Jelly Belly released the beans in January to generally negative reviews. Some critics were worried about marketing beer flavor in a non-alcoholic confection available to kids. Others simply didn’t like the taste: the beans “taste like bad beer,” BusinessWeek concluded.

Jelly Belly declines to say exactly what is in the bean or what its inspiration may be (but Budweiser’s Northern California plant is just a few hundred yards down the road from the Jelly Belly factory in Fairfield. You do the math).

From Jelly Belly's official release press kit.

From Jelly Belly’s official release press kit.

“This took about three years to perfect,” Ambrose Lee, research and development manager for Jelly Belly, said in a release announcing the new flavor. “The recipe includes top secret ingredients, but I can tell you it contains no alcohol.”

My own review? They’re weird. The smell is strange and astringent, the flavor is sugary on the front and oddly acrid on the back end. It is somewhat like beer, but it has that distinctive wet-cardboard thing that old, flat stale beer, particularly of the cheap mass market variety, gets after a while. It pains me to say it, since I am nearly as passionate in my love of Jelly Belly jelly beans as I am about beer, but this is just not a good jelly bean.

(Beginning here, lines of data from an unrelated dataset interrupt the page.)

(** ** The callers

    [now] is the clock that [updateState] reads and [later] the one that
    [_updatePreemption] reads. *)

(** [handlePreemption] of threads, of fibers and of the idle task *)
Definition handlePreemption (s : Scheduler) (now later : Z) : outcome Scheduler :=
  s ← update s now;
  r ← maybeReschedule s;
  if r.2 : bool then commitReschedule r.1 later else renewSchedule r.1 later.
Definition checkPreemption (s : Scheduler) (now later : Z) : outcome Scheduler :=
  if mustCallPreemption s then handlePreemption s now later else Ret s.
(** The exit of a system call *)
Definition checkThreadPreemption (s : Scheduler) (now later : Z) : outcome Scheduler :=
  checkPreemption (suppressRenewalUntilInterrupt s) now later.
(** The part of [handleTimerInterrupt] that is for the preemption deadline *)
Definition handleTimerInterrupt (s : Scheduler) (now : Z) : Scheduler :=
  match preemptionDeadline s with
  | Some d => if now <? d then s else set_must (set_deadline s None) true
  | None => s
  end.
(** The handler of the ping interrupt *)
Definition onPing (s : Scheduler) : Scheduler := set_must (set_ping s false) true.
(** [Thread::deferCurrent], and the first schedule of a processor *)
Definition deferCurrent (s : Scheduler) (now later : Z) : outcome Scheduler :=
  s ← update s now; s ← forceReschedule s; commitReschedule s later.
(** [Thread::blockCurrent] and [KernelFiber::blockCurrent], once they block *)
Definition blockCurrent (s : Scheduler) (now later : Z) : outcome Scheduler :=
  s ← update s now; s ← suspendCurrent s; s ← forceReschedule s; commitReschedule s later.
(** [Thread::terminateCurrent_]; its observers resume the entities [wakes]. *)
Fixpoint resume_all (s : Scheduler) (l : list nat) : outcome Scheduler :=
  match l with [] => Ret s | id :: l => s ← resume s id true; resume_all s l end.
Definition terminateCurrent (s : Scheduler) (id : nat) (wakes : list nat) (now later : Z) : outcome Scheduler :=
  s ← updateState s now;
  s ← suspendCurrent s;
  s ← unassociate s id;
  s ← resume_all s wakes;
  s ← updateQueue s;
  s ← forceReschedule s;
  commitReschedule s later.
(** [migrateCurrentToAssignedCpu], and [migrateCurrent] to another processor: what happens
    to the scheduler that the thread leaves *)
Definition migrateAway (s : Scheduler) (id : nat) (now later : Z) : outcome Scheduler :=
  s ← update s now; s ← suspendCurrent s; s ← unassociate s id; s ← forceReschedule s; commitReschedule s later.
(** [Thread::migrateCurrent] when the first processor of the affinity mask is this one *)
Definition migrateHere (s : Scheduler) (id : nat) (now later : Z) : outcome Scheduler :=
  s ← update s now;
  s ← suspendCurrent s;
  s ← unassociate s id;
  s ← associate s id;
  s ← resume s id true;
  s ← forceReschedule s;
  commitReschedule s later.

(** ** Events

    What can happen at a processor.  [EvAssociate] is a new entity or one that comes from
    another processor with its own statistics. *)
Inductive event :=
  | EvAssociate (id : nat) (e : ScheduleEntity)
  | EvResume (id : nat) (here : bool)
  | EvSetPriority (id : nat) (p : Z)
  | EvPing
  | EvTimer (now : Z)
  | EvCheck (now later : Z)
  | EvCheckThread (now later : Z)
  | EvDefer (now later : Z)
  | EvBlock (now later : Z)
  | EvTerminate (wakes : list nat) (now later : Z)
  | EvMigrate (now later : Z)
  | EvMigrateHere (now later : Z).
Definition with_current (s : Scheduler) (k : nat → outcome Scheduler) : outcome Scheduler :=
  match current s with Some (Regular id) => k id | _ => Stop NullDereference end.
Definition exec (s : Scheduler) (ev : event) : outcome Scheduler :=
  match ev with
  | EvAssociate id e => associate (put_entity s id e) id
  | EvResume id here => resume s id here
  | EvSetPriority id p => setPriority s id p
  | EvPing => Ret (onPing s)
  | EvTimer now => Ret (handleTimerInterrupt s now)
  | EvCheck now later => checkPreemption s now later
  | EvCheckThread now later => checkThreadPreemption s now later
  | EvDefer now later => deferCurrent s now later
  | EvBlock now later => blockCurrent s now later
  | EvTerminate wakes now later => with_current s (λ id, terminateCurrent s id wakes now later)
  | EvMigrate now later => with_current s (λ id, migrateAway s id now later)
  | EvMigrateHere now later => with_current s (λ id, migrateHere s id now later)
  end.

(** When the callers let an event happen, at a clock of [t] or later: an entity is resumed
    only when it is attached (thread.cpp and fiber.cpp keep its run state under a lock),
    only a running entity blocks, and priorities are half of the range of an [int].
    [setPriority] asserts that it is called for the running entity, so the priority of any
    other entity must not be set. *)
Definition prio_ok (p : Z) : Prop := - 2 ^ 30 ≤ p < 2 ^ 30.
Definition running (s : Scheduler) : Prop := match current s with Some (Regular _) => True | _ => False end.
Definition allowed (t : Z) (s : Scheduler) (ev : event) : Prop :=
  match ev with
  | EvAssociate id e => state (entity s id) = StateNull ∧ state e = StateNull ∧ prio_ok (priority e)
  | EvResume id _ => state (entity s id) = StateAttached
  | EvSetPriority id p => is_current s id = true ∧ prio_ok p
  | EvPing => True
  | EvTimer now => t ≤ now
  | EvCheck now later | EvDefer now later => t ≤ now ≤ later
  | EvCheckThread now later | EvBlock now later | EvMigrate now later | EvMigrateHere now later => running s ∧ t ≤ now ≤ later
  | EvTerminate wakes now later => running s ∧ NoDup wakes ∧ Forall (λ i, state (entity s i) = StateAttached) wakes ∧ t ≤ now ≤ later
  end.
Definition ends (t : Z) (ev : event) : Z :=
  match ev with
  | EvAssociate _ _ | EvResume _ _ | EvSetPriority _ _ | EvPing => t
  | EvTimer now => now
  | EvCheck _ later | EvCheckThread _ later | EvDefer _ later | EvBlock _ later | EvTerminate _ _ later | EvMigrate _ later | EvMigrateHere _ later => later
  end.
Inductive reachable : Z → Scheduler → Prop :=
  | reach_new : reachable 0 Scheduler_new
  | reach_event t s ev s' : reachable t s → allowed t s ev → exec s ev = Ret s' → reachable (ends t ev) s'.
(** A run in which no thread migrates to the processor that it is on *)
Definition migrates_here (ev : event) : bool := match ev with EvMigrateHere _ _ => true | _ => false end.
Inductive continues (t0 : Z) (s0 : Scheduler) : Z → Scheduler → Prop :=
  | continues_start : continues t0 s0 t0 s0
  | continues_event t s ev s' : continues t0 s0 t s → allowed t s ev → migrates_here ev = false → exec s ev = Ret s' → continues t0 s0 (ends t ev) s'.
End heap.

Intrepid newsroom researcher and data analyst Janet Balicki had the strongest reaction: “It smells horrible. I don’t think I can eat this. It smells like vomit.” After being induced to actually taste a bean, she added “It tastes so disgusting. Wow. No thanks.”

Reporter Mary Callahan was less savage, but was not fond of the beans either. But she suggested that it might not be entirely Jelly Belly’s fault.

“I think it’s just ridiculous to even begin to try to make candy that tastes like beer,” she said. “Beer is its own special, fantastical creation.”